(Extracted information begins)
(** A frame without ocean on which [tempToRGB] gives one colour has that
    colour at every pixel, whatever the blur. *)
Lemma render_uniform_pixels (temps : list (@num exact)) (opts : @RenderOpts exact)
    (w h : nat) (r g b : Z) :
  (∀ x y, (x < w)%nat → (y < h)%nat →
     @oceanAt exact temps w h x y = false
     ∧ @pixelColor exact temps (Render.stopsOf opts) w h x y = Some (r, g, b)) →
  ∃ data, @Render.renderPixelData exact temps opts (Some w) (Some h) = Some data
    ∧ ∀ x y, (x < w)%nat → (y < h)%nat →
        pixelIs data (y * w + x) (clamp8 r) (clamp8 g) (clamp8 b) 255.
Proof.
  intros Hall. unfold Render.renderPixelData. cbn [default from_option id]. cbv zeta.
  destruct (@Render.renderRows exact temps (Render.stopsOf opts) w h)
    as [[raster oceanMask] |] eqn:Hrows.
  - destruct (renderRows_inv _ _ _ _ _ Hrows) as (Hld & Hlm & Hpix).
    cbn [fst snd] in *.
    assert (Hraster : ∀ x y, (x < w)%nat → (y < h)%nat →
              pixelIs raster (y * w + x) (clamp8 r) (clamp8 g) (clamp8 b) 255
              ∧ oceanMask !! (y * w + x)%nat = Some 0).
    { intros x y Hx Hy. destruct (Hall x y Hx Hy) as [Ho Hc].
      destruct (Hpix x y Hx Hy ltac:(nia)) as (Hm & r' & g' & b' & Hc' & Hp).
      rewrite Ho in Hm.
      assert (E : Some (r', g', b') = Some (r, g, b))
        by exact (eq_trans (eq_sym Hc') Hc).
      injection E as -> -> ->. split; [exact Hp | exact Hm]. }
    destruct (@gtb exact (blurRadius opts) (of_Z 0)).
    + eexists. split; [reflexivity |].
      set (radius := Z.max 1 _).
      assert (Hu : uniformRGB w h (clamp8 r, clamp8 g, clamp8 b) raster).
      { apply pixels_uniformRGB; [exact Hld |].
        intros x y Hx Hy. exact (proj1 (Hraster x y Hx Hy)). }
      assert (Hblur : @Render.boxBlur exact raster w h radius 3 = raster).
      { unfold Render.boxBlur.
        destruct (blur_passes_uniform raster w h radius 3
                    (clamp8 r, clamp8 g, clamp8 b) (replicate (length raster) 0) Hu)
          as (dst & E & _).
        - repeat split; apply clamp8_byte.
        - subst radius. lia.
        - rewrite length_replicate. exact Hld.
        - etransitivity; [apply (f_equal fst); exact E | reflexivity]. }
      rewrite Hblur, restamp_no_ocean.
      * intros x y Hx Hy. exact (proj1 (Hraster x y Hx Hy)).
      * intros i m Hm. pose proof (lookup_lt_Some _ _ _ Hm) as Hi.
        rewrite Hlm in Hi.
        destruct (pixel_decompose w h i Hi) as (x & y & Hx & Hy & ->).
        rewrite (proj2 (Hraster x y Hx Hy)) in Hm. congruence.
    + exists raster. split; [reflexivity |].
      intros x y Hx Hy. exact (proj1 (Hraster x y Hx Hy)).
  - exfalso. apply renderRows_throws in Hrows as (y & Hy & x & Hx & Hc).
    apply elem_of_seq in Hy. apply elem_of_seq in Hx.
    destruct (Hall x y ltac:(lia) ltac:(lia)) as [_ Hc'].
    rewrite Hc' in Hc. discriminate Hc.
Qed.

(** X14 -- in exact arithmetic, a grid of full size whose cells all hold the
    number [V] renders to a frame in which every pixel has the colour that
    [tempToRGB] gives for [V], opaque, for every size and every blur
    radius: the blur and the re-stamp change nothing. *)
Theorem uniform_grid_frame (temps : list (@num exact)) (V : Q)
    (opts : @RenderOpts exact) (w h : nat) (r g b : Z) :
  @uniformGrid exact temps (XFin V) →
  @Render.tempToRGB exact (Some (XFin V)) (Render.stopsOf opts) = Some (r, g, b) →
  ∃ data, @Render.renderPixelData exact temps opts (Some w) (Some h) = Some data
    ∧ length data = (w * h * 4)%nat
    ∧ ∀ x y, (x < w)%nat → (y < h)%nat →
        pixelIs data (y * w + x) (clamp8 r) (clamp8 g) (clamp8 b) 255.
Proof.
  intros Hu Hc.
  destruct (render_uniform_pixels temps opts w h r g b) as (data & Hd & Hpix).
  { intros x y Hx Hy.
    destruct (pixelColor_uniform_exact temps V (Render.stopsOf opts) w h x y Hu Hx Hy)
      as [Ho Hp].
    split; [exact Ho |]. etransitivity; [exact Hp | exact Hc]. }
  exists data. split; [exact Hd |]. split; [| exact Hpix].
  exact (proj1 (renderPixelData_shape temps opts w h data Hd)).
Qed.

Lemma uniform_grid_frame_witness :
  let temps := @replicate (@num exact) (Z.to_nat Render.NUM_POINTS) (XFin 20) in
  @uniformGrid exact temps (XFin 20)
  ∧ @Render.tempToRGB exact (Some (XFin 20)) (Render.stopsOf blurredOpts)
    = Some (255, 231, 47)
  ∧ ∃ data, @Render.renderPixelData exact temps blurredOpts (Some 4%nat) (Some 2%nat)
            = Some data
      ∧ length data = (4 * 2 * 4)%nat
      ∧ ∀ x y, (x < 4)%nat → (y < 2)%nat →
          pixelIs data (y * 4 + x) (clamp8 255) (clamp8 231) (clamp8 47) 255.
Proof.
  intros temps.
  assert (Hu : @uniformGrid exact temps (XFin 20))
    by apply (@uniformGrid_replicate exact).
  assert (Hc : @Render.tempToRGB exact (Some (XFin 20)) (Render.stopsOf blurredOpts)
               = Some (255, 231, 47)) by (vm_compute; reflexivity).
  split; [exact Hu |]. split; [exact Hc |].
  exact (uniform_grid_frame temps 20 blurredOpts 4 2 255 231 47 Hu Hc).
Defined.

End OneColour.

(** ** Reads beyond the buffer *)

Section Undefined.
#[local] Existing Instance exact.

Lemma exact_add_NaN_r (x : @num exact) : (x + XNaN)%js = XNaN.
Proof. destruct x; reflexivity. Qed.

Lemma exact_mul_NaN_r (x : @num exact) : (x * XNaN)%js = XNaN.
Proof. destruct x; reflexivity. Qed.

(** Once a cell of the neighbourhood is [undefined], the sum is NaN and
    stays NaN, and the cell counts as valid. *)
Lemma gather_undefined (temps : list (@num exact)) (latBase lngBase : Z) (k0 : nat) :
  (k0 < 16)%nat → neighbour temps latBase lngBase k0 = None →
  ∃ cnt raw, Render.gather temps latBase lngBase = (XNaN, cnt, raw)
    ∧ 1 <= cnt ∧ length raw = 16%nat ∧ raw !! k0 = Some XNaN.
Proof.
  intros Hk0 Hnone. rewrite gather_steps.
  assert (H : (fun k (st : @num exact * Z * list (@num exact)) =>
                 length st.2 = 16%nat ∧ 0 <= st.1.2
                 ∧ ((k0 < k)%nat →
                      st.1.1 = XNaN ∧ 1 <= st.1.2 ∧ st.2 !! k0 = Some XNaN))
                (length gatherOrder)
                (fold_left (gatherStep temps latBase lngBase) gatherOrder
                   (of_Z 0, 0, replicate 16 (of_Z 0)))).
  { apply fold_left_indexed.
    - cbn [fst snd]. split; [apply length_replicate |]. split; [lia |]. lia.
    - intros k o [[s cnt] raw] Ho (Hlen & Hcnt & Hafter). cbn [fst snd] in *.
      destruct (gatherOrder_lookup _ _ Ho) as (Hk & -> & Hidx).
      unfold gatherStep. rewrite Hidx. cbn [fst snd].
      change (Render.getGridTemp temps (latBase + (Z.of_nat (k / 4) - 1))
                (lngBase + (Z.of_nat (k mod 4) - 1)))
        with (neighbour temps latBase lngBase k).
      destruct (decide (k = k0)) as [-> | Hne].
      + rewrite Hnone. cbn [selfEqual notSelfEqual negb toNumber fst snd].
        split; [rewrite length_insert; exact Hlen |]. split; [lia |].
        intros _. split; [apply exact_add_NaN_r |]. split; [lia |].
        apply list_lookup_insert_eq.
        exact (eq_ind_r (fun n => (k0 < n)%nat) Hk0 Hlen).
      + destruct (selfEqual (neighbour temps latBase lngBase k)); cbn [fst snd];
          (split; [rewrite length_insert; exact Hlen |]); (split; [lia |]);
          intros Hlt; destruct (Hafter ltac:(lia)) as (Hs & Hc & Hr);
          (split; [| split; [lia |]]).
        * rewrite Hs. reflexivity.
        * etransitivity; [apply list_lookup_insert_ne; exact Hne | exact Hr].
        * exact Hs.
        * etransitivity; [apply list_lookup_insert_ne; exact Hne | exact Hr]. }
  cbv beta in H.
  destruct (fold_left _ gatherOrder _) as [[s cnt] raw]. cbn [fst snd] in H.
  destruct H as (Hlen & _ & Hafter).
  destruct (Hafter Hk0) as (-> & Hcnt & Hr).
  exists cnt, raw. repeat split; assumption.
Qed.

Lemma fillMissing_keeps_NaN (cnt : Z) (raw : list (@num exact)) (k0 : nat) :
  length raw = 16%nat → raw !! k0 = Some XNaN →
  @Render.fillMissing exact XNaN cnt raw !! k0 = Some XNaN.
Proof.
  intros Hlen Hk0. unfold Render.fillMissing.
  destruct (cnt <? 16); [| exact Hk0]. cbv zeta.
  apply (fold_left_inv _ (fun r : list (@num exact) =>
                            length r = 16%nat ∧ r !! k0 = Some XNaN));
    [split; assumption |].
  intros r i _ [Hr Hk]. destruct (@isNaN exact (at_ r i)); [| split; assumption].
  split; [rewrite length_insert; exact Hr |].
  destruct (decide (i = k0)) as [-> | Hne].
  - apply list_lookup_insert_eq. apply lookup_lt_Some in Hk. exact Hk.
  - etransitivity; [apply list_lookup_insert_ne; exact Hne | exact Hk].
Qed.

Lemma convolve_NaN (wLat wLng raw : list (@num exact)) (k0 : nat) :
  (k0 < 16)%nat → raw !! k0 = Some XNaN →
  @Render.convolve exact wLat wLng raw = XNaN.
Proof.
  intros Hk0 Hraw. unfold Render.convolve.
  pose proof (Nat.div_mod_eq k0 4) as Hdm.
  pose proof (Nat.mod_upper_bound k0 4 ltac:(lia)) as Hm.
  apply (fold_left_establish _ (fun _ => True) (fun s : @num exact => s = XNaN)
           (seq 0 4) (k0 / 4)%nat).
  - apply elem_of_seq. lia.
  - auto.
  - intros s _.
    assert (Hrow : fold_left (fun (rowVal : @num exact) col =>
                      (rowVal + at_ wLng col * at_ raw (k0 / 4 * 4 + col))%js)
                     (seq 0 4) (of_Z 0) = XNaN).
    { apply (fold_left_establish _ (fun _ => True) (fun s : @num exact => s = XNaN)
               (seq 0 4) (k0 mod 4)%nat).
      - apply elem_of_seq. lia.
      - auto.
      - intros rowVal _. replace (k0 / 4 * 4 + k0 mod 4)%nat with k0 by lia.
        assert (Hat : @at_ exact raw k0 = XNaN).
        { unfold at_. etransitivity; [apply (f_equal toNumber); exact Hraw |].
          reflexivity. }
        etransitivity;
          [apply (f_equal (fun v : @num exact =>
                             (rowVal + at_ wLng (k0 mod 4) * v)%js)); exact Hat |].
        etransitivity; [apply f_equal; apply exact_mul_NaN_r |].
        apply exact_add_NaN_r.
      - intros rowVal col _ _ _ ->. reflexivity.
      - exact I. }
    cbv zeta.
    etransitivity;
      [apply (f_equal (fun v : @num exact => (s + at_ wLat (k0 / 4) * v)%js));
       exact Hrow |].
    etransitivity; [apply f_equal; apply exact_mul_NaN_r |].
    apply exact_add_NaN_r.
  - intros s row _ _ _ ->. reflexivity.
  - exact I.
Qed.

(** A sum that is NaN with a count that is not zero gives a sample that is
    NaN. *)
Lemma bicubicSample_poisoned (temps : list (@num exact)) (lat lng : @num exact)
    (cnt : Z) (raw : list (@num exact)) (k : nat) :
  Render.gather temps (@sampleBase exact lat lng).1 (@sampleBase exact lat lng).2
  = (XNaN, cnt, raw) →
  1 <= cnt → length raw = 16%nat → (k < 16)%nat → raw !! k = Some XNaN →
  @Render.bicubicSample exact temps lat lng = XNaN.
Proof.
  intros E Hcnt Hlen Hk Hraw. rewrite bicubicSample_base.
  destruct (Render.gather temps (sampleBase lat lng).1 (sampleBase lat lng).2)
    as [[s cnt'] raw'].
  injection E as -> -> ->.
  destruct (Z.eqb_spec cnt 0) as [Hz | _]; [lia |].
  apply (convolve_NaN _ _ _ k Hk).
  apply fillMissing_keeps_NaN; assumption.
Qed.

(** X15 -- in exact arithmetic, when one of the sixteen reads of
    [bicubicSample] falls outside the buffer (the grid is shorter than
    the index), the sample is NaN, whatever the other cells hold: the
    [undefined] passes the [v === v] test, is added to the sum and is
    never filled in. *)
Theorem bicubicSample_undefined (temps : list (@num exact)) (lat lng : @num exact)
    (k : nat) :
  (k < 16)%nat →
  neighbour temps (@sampleBase exact lat lng).1 (@sampleBase exact lat lng).2 k = None →
  @Render.bicubicSample exact temps lat lng = XNaN.
Proof.
  intros Hk Hnone.
  destruct (gather_undefined temps _ _ k Hk Hnone)
    as (cnt & raw & E & Hcnt & Hlen & Hraw).
  exact (bicubicSample_poisoned temps lat lng cnt raw k E Hcnt Hlen Hk Hraw).
Qed.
(Extracted information ends)
### What the task requires
Would you copy out each line of the records above where the word "whatever" occurs?

### Your solution
    colour at every pixel, whatever the blur. *)
    the index), the sample is NaN, whatever the other cells hold: the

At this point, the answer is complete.